Research on the Preservation of Muscle Mass
While it’s often claimed that very low-carb diets lead to a significant loss of muscle mass, Volek and his team studied the impact of a 6-week very low-carb diet (VLCARB) in healthy men. From their usual diet, they switched to a diet comprising only 8% carbohydrates. They avoided or reduced their intake of fruits and fruit juices, most dairy products, bread, cereals, and desserts. At the same time, they focused on eating beef, chicken, fish, oils, eggs, protein powder, and low-carb diet drinks. Results showed a significant reduction in their body fat while lean body mass significantly increased (*).
Related article: Building Muscle on Keto: The Ultimate Guide
Research on Brain Health
Ketones produced in a very low-carb diet help to improve the energy crisis that’s present in neurodegenerative diseases like Alzheimer’s, in which brain glucose metabolism is reduced. Furthermore, clinical studies show that ketone bodies are neuroprotective and that cognitive benefits have been noted in patients with Alzheimer’s or who are at risk of the disease (*).
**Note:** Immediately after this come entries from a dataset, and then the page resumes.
(** * Data hooks and study orchestration of modular_optuna_ml

    A shallow embedding of [data/hooks/feature_selection.py] and
    [study/manager.py].  Hooks are functions over a dataset container,
    failing Python calls return [Err], and the stateful parts (the PCA
    hook's backing transform, the study's RNG and result store) thread
    their state explicitly.

    Numbers: a threshold is a Python float, an IEEE 754 double.  The
    product [n_samples * threshold] is the exact product rounded to the
    nearest double, ties to the even significand, an infinity when it
    overflows; [int] truncates it toward zero and raises on an infinity
    or a NaN. *)

From Stdlib Require Import ZArith QArith Qround Qpower Qabs List String Ascii.
From Stdlib Require Import Lia Lqa.
From Stdlib Require Import DecimalString DecimalNat FinFun.
From Stdlib Require Import Floats.SpecFloat.
From stdpp Require Import gmap strings list.

Local Open Scope string_scope.
Local Open Scope list_scope.

(** ** Exceptions and fallible results *)

Inductive error : Type :=
| TypeError
| KeyError
| IndexError
| ValueError
| AttributeError
| NotFittedError
| NotImplementedError
| OperationalError
| OverflowError.

Inductive result (A : Type) : Type :=
| Ok (a : A)
| Err (e : error).

Arguments Ok {A} a.
Arguments Err {A} e.

Definition rbind {A B : Type} (m : result A) (k : A -> result B) : result B :=
  match m with
  | Ok a => k a
  | Err e => Err e
  end.

Declare Scope result_scope.
Delimit Scope result_scope with res.
Notation "x <- m ;; k" := (rbind m (fun x => k))
  (at level 100, m at next level, right associativity) : result_scope.

(** A list comprehension [[k for k in l if f k]] whose test can raise. *)
Fixpoint filterM {A : Type} (f : A -> result bool) (l : list A)
  : result (list A) :=
  match l with
  | [] => Ok []
  | a :: l' =>
      (b <- f a ;;
       r <- filterM f l' ;;
       Ok (if b then a :: r else r))%res
  end.

(** ** Python numerics *)

(** *** Floats

    A Python float is an IEEE 754 double: a rational of the form
    [m * 2^e] with [|m| < 2^53] and [-1074 <= e], below [2^1024] in
    magnitude, an infinity, or a NaN.  Arithmetic rounds the exact result
    to the nearest double, ties to the even significand.  The sign of a
    zero is not recorded: [int] does not depend on it. *)

Definition pow2 (k : Z) : Q := (2 ^ k)%Q.

(** The [k] with [2^k <= q < 2^(k+1)], for a positive [q]. *)
Definition binade (q : Q) : Z :=
  let k := (Z.log2 (Qnum q) - Z.log2 (Z.pos (Qden q)))%Z in
  if Qle_bool (pow2 k) q then k else (k - 1)%Z.

(** The nearest integer, the even one of two equally near. *)
Definition nearest_even (q : Q) : Z :=
  let f := Qfloor q in
  match (q - inject_Z f ?= 1 # 2)%Q with
  | Lt => f
  | Gt => (f + 1)%Z
  | Eq => if Z.even f then f else (f + 1)%Z
  end.

(** The exponent of the last place of the doubles around a positive
    [a]: 53 significant bits, and the subnormal spacing [2^-1074] at the
    bottom of the range. *)
Definition exponent (a : Q) : Z := Z.max (binade a - 52) (-1074).

Definition round_magnitude (a : Q) : Q :=
  inject_Z (nearest_even (a / pow2 (exponent a))) * pow2 (exponent a).

(** Rounding to the nearest double, the exponent range taken unbounded
    above. *)
Definition round_double (q : Q) : Q :=
  match Qnum q with
  | Z0 => 0
  | Zpos _ => round_magnitude q
  | Zneg _ => - round_magnitude (- q)
  end.

(** The largest double. *)
Definition max_double : Q := inject_Z (2 ^ 53 - 1) * pow2 971.

(** The nearest double of [q]; none when the rounded magnitude reaches
    [2^1024], where a double overflows. *)
Definition binary64 (q : Q) : option Q :=
  let v := round_double q in
  if Qle_bool (pow2 1024) (Qabs v) then None else Some v.

Inductive pyfloat : Type :=
| Finite (q : Q)
| Infinite (negative : bool)
| NaN.

(** The float of a number written in a program or a configuration:
    [0.7] is [py_float (7 # 10)]. *)
Definition py_float (q : Q) : pyfloat :=
  match binary64 q with
  | Some v => Finite v
  | None => Infinite (Qnum q <? 0)%Z
  end.

(** The conversion of an [int] operand of float arithmetic; an [int]
    beyond the range of doubles raises. *)
Definition float_of_int (n : Z) : result pyfloat :=
  match binary64 (inject_Z n) with
  | Some v => Ok (Finite v)
  | None => Err OverflowError
  end.

(** [a * b] on floats. *)
Definition float_mul (a b : pyfloat) : pyfloat :=
  match a, b with
  | NaN, _ | _, NaN => NaN
  | Finite x, Finite y => py_float (x * y)
  | Infinite s, Finite y | Finite y, Infinite s =>
      match Qnum y with
      | Z0 => NaN
      | Zpos _ => Infinite s
      | Zneg _ => Infinite (negb s)
      end
  | Infinite s, Infinite s' => Infinite (xorb s s')
  end.

(** [int(q)] on a finite float: truncation toward zero. *)
Definition py_int (q : Q) : Z := Z.quot (Qnum q) (Z.pos (Qden q)).

(** [int(f)]: an infinity raises [OverflowError], a NaN [ValueError]. *)
Definition int_of_float (f : pyfloat) : result Z :=
  match f with
  | Finite q => Ok (py_int q)
  | Infinite _ => Err OverflowError
  | NaN => Err ValueError
  end.

(** [str(n)] for a non-negative integer. *)
Definition str_nat (n : nat) : string :=
  NilEmpty.string_of_uint (Nat.to_uint n).

(** [name in names] *)
Definition mem_str (name : string) (names : list string) : bool :=
  existsb (String.eqb name) names.

(** ** Arrays *)

(** An entry of a dataset: [None] is a null (NaN / None / NaT) entry, the
    numeric payload is an integer since the hooks only inspect nullity. *)
Definition cell : Type := option Z.

(** A two-dimensional array, one inner list per row. *)
Definition ndarray : Type := list (list cell).

(** [pd.isnull(c)] *)
Definition isnull (c : cell) : bool :=
  match c with None => true | Some _ => false end.

(** [np.sum(pd.isnull(row))] for a one-dimensional sample view. *)
Definition null_count (row : list cell) : nat :=
  length (List.filter isnull row).

(** [np.sum(pd.isnull(arr))] for a two-dimensional array. *)
Definition null_total (arr : ndarray) : nat :=
  fold_right (fun row acc => null_count row + acc) 0 arr.

(** [arr.shape[1]] *)
Definition shape1 (arr : ndarray) : nat :=
  match arr with
  | [] => 0
  | row :: _ => length row
  end.

(** ** The data container *)

Module DM.

(** Modelled from the spec: [data/base.py], [data/mixins.py] and
    [data/utils.py] (BaseDataManager, MultiFeatureMixin,
    FeatureSplittableManager) are not part of the sources at hand.  The
    container is the rectangular dataset of the spec's data model: an
    ordered sequence of samples over named features, with the two
    capabilities as class-membership flags. *)
Record t : Type := mk {
  multi_feature : bool;       (* isinstance(x, MultiFeatureMixin) *)
  feature_splittable : bool;  (* isinstance(x, FeatureSplittableManager) *)
  names : list string;
  samples : list (list cell)
}.

Definition with_samples (x : t) (rows : list (list cell)) : t :=
  mk (multi_feature x) (feature_splittable x) (names x) rows.

Definition with_columns (x : t) (ns : list string)
           (rows : list (list cell)) : t :=
  mk (multi_feature x) (feature_splittable x) ns rows.

(** Modelled from the spec: [len(x)], the number of samples. *)
Definition len (x : t) : nat := length (samples x).

(** Modelled from the spec: [x.features()], the ordered feature names. *)
Definition features (x : t) : list string := names x.

(** Modelled from the spec: [x.as_array()], full-array conversion. *)
Definition as_array (x : t) : ndarray := samples x.

(** Modelled from the spec: iteration yields the per-sample views in
    order; [enumerate(x)] pairs each with its position. *)
Fixpoint enumerate_from (i : nat) (rows : list (list cell))
  : list (nat * list cell) :=
  match rows with
  | [] => []
  | r :: rows' => (i, r) :: enumerate_from (S i) rows'
  end.

Definition enumerate (x : t) : list (nat * list cell) :=
  enumerate_from 0 (samples x).

Fixpoint take_rows (rows : list (list cell)) (idx : list nat)
  : option (list (list cell)) :=
  match idx with
  | [] => Some []
  | i :: idx' =>
      match nth_error rows i, take_rows rows idx' with
      | Some r, Some rs => Some (r :: rs)
      | _, _ => None
      end
  end.

(** Modelled from the spec: [x[idx]], indexing by an integer sequence
    (row subset); a position past the end raises. *)
Definition getitem (x : t) (idx : list nat) : result t :=
  match take_rows (samples x) idx with
  | Some rows => Ok (with_samples x rows)
  | None => Err IndexError
  end.

(** The entries of a row at the positions marked in [mask]. *)
Fixpoint select_cols (mask : list bool) (row : list cell) : list cell :=
  match mask, row with
  | b :: mask', c :: row' =>
      if b then c :: select_cols mask' row' else select_cols mask' row'
  | _, _ => []
  end.

Definition all_present (wanted : list string) (x : t) : bool :=
  forallb (fun n => mem_str n (names x)) wanted.

(** Modelled from the spec: [x.get_features(wanted)], feature subset
    selection returning a new container, in the order the container holds
    the features; an absent name raises. *)
Definition get_features (x : t) (wanted : list string) : result t :=
  if all_present wanted x then
    let mask := map (fun n => mem_str n wanted) (names x) in
    Ok (with_columns x
          (List.filter (fun n => mem_str n wanted) (names x))
          (map (select_cols mask) (samples x)))
  else Err KeyError.

(** Modelled from the spec: [x.drop_features(unwanted)], feature removal
    returning a new container; an absent name raises. *)
Definition drop_features (x : t) (unwanted : list string) : result t :=
  if all_present unwanted x then
    let mask := map (fun n => negb (mem_str n unwanted)) (names x) in
    Ok (with_columns x
          (List.filter (fun n => negb (mem_str n unwanted)) (names x))
          (map (select_cols mask) (samples x)))
  else Err KeyError.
Related article: Ketones for Brain Fuel and Metabolism
Research on Weight Loss Maintenance
A 2012 randomized clinical trial found that participants on a very low-carb diet (10% from carbohydrates, 60% from fat, and 30% from protein) had the highest resting metabolism. In contrast, those who followed a low-fat diet had the lowest resting metabolism (*). This means that a very low-carb diet allows you to keep your weight off after losing it.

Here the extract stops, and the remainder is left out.